■ **Excerpted records**

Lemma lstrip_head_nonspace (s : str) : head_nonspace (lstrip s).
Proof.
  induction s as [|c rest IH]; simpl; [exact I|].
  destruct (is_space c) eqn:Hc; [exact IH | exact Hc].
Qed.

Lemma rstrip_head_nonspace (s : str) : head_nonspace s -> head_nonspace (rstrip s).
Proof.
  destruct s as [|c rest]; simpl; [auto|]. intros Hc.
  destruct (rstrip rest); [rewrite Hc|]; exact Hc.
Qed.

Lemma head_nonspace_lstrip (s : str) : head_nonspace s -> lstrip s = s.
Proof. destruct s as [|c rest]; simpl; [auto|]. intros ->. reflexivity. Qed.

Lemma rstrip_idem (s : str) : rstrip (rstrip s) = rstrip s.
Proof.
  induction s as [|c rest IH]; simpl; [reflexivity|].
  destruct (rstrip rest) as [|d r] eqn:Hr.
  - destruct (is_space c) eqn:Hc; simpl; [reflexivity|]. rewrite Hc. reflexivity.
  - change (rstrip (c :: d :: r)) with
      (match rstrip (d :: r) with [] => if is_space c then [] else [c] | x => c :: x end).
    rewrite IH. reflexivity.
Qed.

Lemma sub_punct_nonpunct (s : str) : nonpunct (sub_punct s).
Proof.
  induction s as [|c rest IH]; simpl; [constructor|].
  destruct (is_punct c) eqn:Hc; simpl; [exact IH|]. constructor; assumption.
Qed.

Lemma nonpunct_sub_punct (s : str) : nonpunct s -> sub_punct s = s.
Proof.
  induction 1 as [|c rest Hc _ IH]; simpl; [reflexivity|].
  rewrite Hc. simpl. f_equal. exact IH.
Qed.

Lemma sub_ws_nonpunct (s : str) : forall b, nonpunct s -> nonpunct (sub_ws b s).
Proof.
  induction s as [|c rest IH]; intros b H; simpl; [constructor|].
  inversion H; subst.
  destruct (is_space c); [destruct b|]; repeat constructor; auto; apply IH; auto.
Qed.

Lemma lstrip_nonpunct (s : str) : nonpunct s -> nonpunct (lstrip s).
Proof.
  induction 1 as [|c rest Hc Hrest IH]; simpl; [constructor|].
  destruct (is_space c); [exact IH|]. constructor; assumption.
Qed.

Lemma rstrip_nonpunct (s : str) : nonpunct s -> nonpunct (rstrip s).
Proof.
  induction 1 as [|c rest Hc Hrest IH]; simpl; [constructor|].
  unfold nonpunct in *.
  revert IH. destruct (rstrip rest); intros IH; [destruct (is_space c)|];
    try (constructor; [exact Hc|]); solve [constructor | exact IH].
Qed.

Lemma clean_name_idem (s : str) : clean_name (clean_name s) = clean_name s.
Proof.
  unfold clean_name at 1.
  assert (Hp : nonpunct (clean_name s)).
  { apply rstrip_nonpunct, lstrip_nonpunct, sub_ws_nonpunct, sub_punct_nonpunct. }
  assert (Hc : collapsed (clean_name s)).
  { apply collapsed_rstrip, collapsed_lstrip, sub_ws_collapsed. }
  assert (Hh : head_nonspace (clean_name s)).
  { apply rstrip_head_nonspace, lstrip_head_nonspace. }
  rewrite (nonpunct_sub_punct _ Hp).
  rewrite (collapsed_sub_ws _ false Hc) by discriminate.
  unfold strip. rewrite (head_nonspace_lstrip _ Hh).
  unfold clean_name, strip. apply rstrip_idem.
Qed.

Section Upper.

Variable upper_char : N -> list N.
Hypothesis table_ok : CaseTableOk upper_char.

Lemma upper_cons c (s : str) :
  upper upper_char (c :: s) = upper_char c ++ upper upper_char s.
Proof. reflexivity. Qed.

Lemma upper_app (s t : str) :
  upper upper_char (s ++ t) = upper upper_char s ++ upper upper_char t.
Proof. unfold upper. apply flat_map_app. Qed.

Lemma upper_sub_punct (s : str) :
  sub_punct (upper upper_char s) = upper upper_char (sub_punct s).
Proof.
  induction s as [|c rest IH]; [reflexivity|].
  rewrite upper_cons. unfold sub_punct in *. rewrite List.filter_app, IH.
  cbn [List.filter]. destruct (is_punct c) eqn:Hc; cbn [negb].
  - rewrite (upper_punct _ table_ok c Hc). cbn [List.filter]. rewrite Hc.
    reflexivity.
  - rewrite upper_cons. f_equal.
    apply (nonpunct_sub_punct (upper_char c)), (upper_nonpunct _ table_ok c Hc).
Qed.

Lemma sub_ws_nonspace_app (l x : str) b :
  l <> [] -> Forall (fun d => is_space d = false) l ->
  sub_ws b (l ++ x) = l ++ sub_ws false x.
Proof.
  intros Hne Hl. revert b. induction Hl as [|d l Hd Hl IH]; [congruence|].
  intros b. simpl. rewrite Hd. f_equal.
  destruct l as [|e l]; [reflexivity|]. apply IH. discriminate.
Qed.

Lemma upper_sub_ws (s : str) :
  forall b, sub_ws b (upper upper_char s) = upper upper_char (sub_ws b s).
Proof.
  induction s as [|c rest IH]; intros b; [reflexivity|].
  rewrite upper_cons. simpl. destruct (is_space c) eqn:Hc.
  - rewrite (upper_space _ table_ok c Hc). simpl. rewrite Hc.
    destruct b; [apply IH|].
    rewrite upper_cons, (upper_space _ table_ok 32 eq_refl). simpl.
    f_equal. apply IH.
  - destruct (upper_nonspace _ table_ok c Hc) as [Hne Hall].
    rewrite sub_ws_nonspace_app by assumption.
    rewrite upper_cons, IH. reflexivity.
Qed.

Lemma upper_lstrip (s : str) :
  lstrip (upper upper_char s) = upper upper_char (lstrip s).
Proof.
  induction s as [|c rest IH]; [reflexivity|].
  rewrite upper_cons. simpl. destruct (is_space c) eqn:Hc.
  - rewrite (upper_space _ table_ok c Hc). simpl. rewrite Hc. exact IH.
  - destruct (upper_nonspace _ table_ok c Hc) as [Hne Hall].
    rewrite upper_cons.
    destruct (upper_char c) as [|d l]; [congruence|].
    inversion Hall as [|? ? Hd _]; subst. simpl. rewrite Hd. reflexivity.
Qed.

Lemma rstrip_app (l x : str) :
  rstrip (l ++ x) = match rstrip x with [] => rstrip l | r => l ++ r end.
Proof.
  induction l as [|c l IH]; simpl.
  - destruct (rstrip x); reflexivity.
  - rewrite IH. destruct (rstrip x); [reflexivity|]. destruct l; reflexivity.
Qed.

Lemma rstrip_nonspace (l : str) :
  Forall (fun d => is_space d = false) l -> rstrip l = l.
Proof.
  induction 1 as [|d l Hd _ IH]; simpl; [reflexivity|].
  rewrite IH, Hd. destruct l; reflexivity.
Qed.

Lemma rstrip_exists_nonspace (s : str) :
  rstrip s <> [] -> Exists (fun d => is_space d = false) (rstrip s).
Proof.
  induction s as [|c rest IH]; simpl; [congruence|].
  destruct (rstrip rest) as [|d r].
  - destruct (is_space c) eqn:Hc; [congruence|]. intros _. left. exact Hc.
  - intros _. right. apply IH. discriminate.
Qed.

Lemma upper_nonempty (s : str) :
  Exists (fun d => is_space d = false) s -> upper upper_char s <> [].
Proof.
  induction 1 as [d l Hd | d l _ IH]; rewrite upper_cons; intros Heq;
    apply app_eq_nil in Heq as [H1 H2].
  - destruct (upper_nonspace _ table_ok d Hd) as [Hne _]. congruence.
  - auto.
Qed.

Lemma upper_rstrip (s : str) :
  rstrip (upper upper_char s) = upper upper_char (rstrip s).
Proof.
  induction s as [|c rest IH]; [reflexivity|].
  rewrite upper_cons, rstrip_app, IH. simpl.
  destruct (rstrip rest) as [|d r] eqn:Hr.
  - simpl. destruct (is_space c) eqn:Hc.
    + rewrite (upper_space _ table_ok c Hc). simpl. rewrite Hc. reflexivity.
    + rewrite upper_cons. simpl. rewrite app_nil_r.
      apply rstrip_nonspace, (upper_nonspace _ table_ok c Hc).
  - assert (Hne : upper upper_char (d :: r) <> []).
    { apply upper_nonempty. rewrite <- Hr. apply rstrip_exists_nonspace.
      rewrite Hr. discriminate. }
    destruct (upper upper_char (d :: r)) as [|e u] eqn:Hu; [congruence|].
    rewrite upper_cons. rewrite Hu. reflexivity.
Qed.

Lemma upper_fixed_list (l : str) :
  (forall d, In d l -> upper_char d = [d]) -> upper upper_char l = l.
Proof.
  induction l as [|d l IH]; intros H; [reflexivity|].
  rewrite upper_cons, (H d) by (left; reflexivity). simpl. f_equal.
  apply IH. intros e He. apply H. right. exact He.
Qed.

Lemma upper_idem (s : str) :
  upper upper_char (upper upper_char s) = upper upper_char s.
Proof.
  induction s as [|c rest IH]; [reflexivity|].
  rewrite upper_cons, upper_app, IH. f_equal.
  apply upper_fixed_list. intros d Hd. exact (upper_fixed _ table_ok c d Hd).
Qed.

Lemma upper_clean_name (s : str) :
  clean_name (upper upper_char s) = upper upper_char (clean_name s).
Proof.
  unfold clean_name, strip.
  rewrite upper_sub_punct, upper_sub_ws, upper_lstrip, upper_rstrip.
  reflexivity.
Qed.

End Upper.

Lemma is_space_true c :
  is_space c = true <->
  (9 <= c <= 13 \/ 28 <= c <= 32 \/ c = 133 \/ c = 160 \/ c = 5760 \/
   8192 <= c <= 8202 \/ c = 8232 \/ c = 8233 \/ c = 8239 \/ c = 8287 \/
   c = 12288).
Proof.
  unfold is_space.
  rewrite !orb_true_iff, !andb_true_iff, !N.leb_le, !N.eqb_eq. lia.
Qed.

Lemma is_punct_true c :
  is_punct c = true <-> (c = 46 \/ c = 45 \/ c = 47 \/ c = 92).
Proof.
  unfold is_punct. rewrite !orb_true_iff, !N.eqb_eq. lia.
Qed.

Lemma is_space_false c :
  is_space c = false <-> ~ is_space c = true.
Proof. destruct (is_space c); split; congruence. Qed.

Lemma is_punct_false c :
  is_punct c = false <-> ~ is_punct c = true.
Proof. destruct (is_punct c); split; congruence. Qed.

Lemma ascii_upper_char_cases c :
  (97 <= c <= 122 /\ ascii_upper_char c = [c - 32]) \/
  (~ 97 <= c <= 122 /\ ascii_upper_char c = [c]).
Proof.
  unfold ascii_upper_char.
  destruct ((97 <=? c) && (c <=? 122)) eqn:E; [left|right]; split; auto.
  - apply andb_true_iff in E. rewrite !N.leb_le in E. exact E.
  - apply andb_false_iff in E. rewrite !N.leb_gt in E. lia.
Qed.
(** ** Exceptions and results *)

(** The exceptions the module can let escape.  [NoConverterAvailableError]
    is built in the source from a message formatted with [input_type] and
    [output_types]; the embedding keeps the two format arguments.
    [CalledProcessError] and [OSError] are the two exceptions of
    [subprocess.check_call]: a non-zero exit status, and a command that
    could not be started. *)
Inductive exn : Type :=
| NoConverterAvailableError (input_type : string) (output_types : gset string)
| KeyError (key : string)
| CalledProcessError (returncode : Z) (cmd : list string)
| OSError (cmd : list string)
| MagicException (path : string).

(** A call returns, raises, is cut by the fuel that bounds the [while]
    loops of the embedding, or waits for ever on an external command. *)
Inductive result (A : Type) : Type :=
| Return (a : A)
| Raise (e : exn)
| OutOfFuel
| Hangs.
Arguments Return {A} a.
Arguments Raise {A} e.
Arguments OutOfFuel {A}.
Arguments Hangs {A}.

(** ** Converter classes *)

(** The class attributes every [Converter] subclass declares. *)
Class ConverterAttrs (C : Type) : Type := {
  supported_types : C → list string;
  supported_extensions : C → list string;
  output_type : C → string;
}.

■ **Work instruction**
Starting at the line above that contains "Lemma rstrip_nonpunct (s", write out each line exactly until the line that contains "revert IH. destruct" has been written, and stop there.

■ **Finished task**
Lemma rstrip_nonpunct (s : str) : nonpunct s -> nonpunct (rstrip s).
Proof.
  induction 1 as [|c rest Hc Hrest IH]; simpl; [constructor|].
  unfold nonpunct in *.
  revert IH. destruct (rstrip rest); intros IH; [destruct (is_space c)|];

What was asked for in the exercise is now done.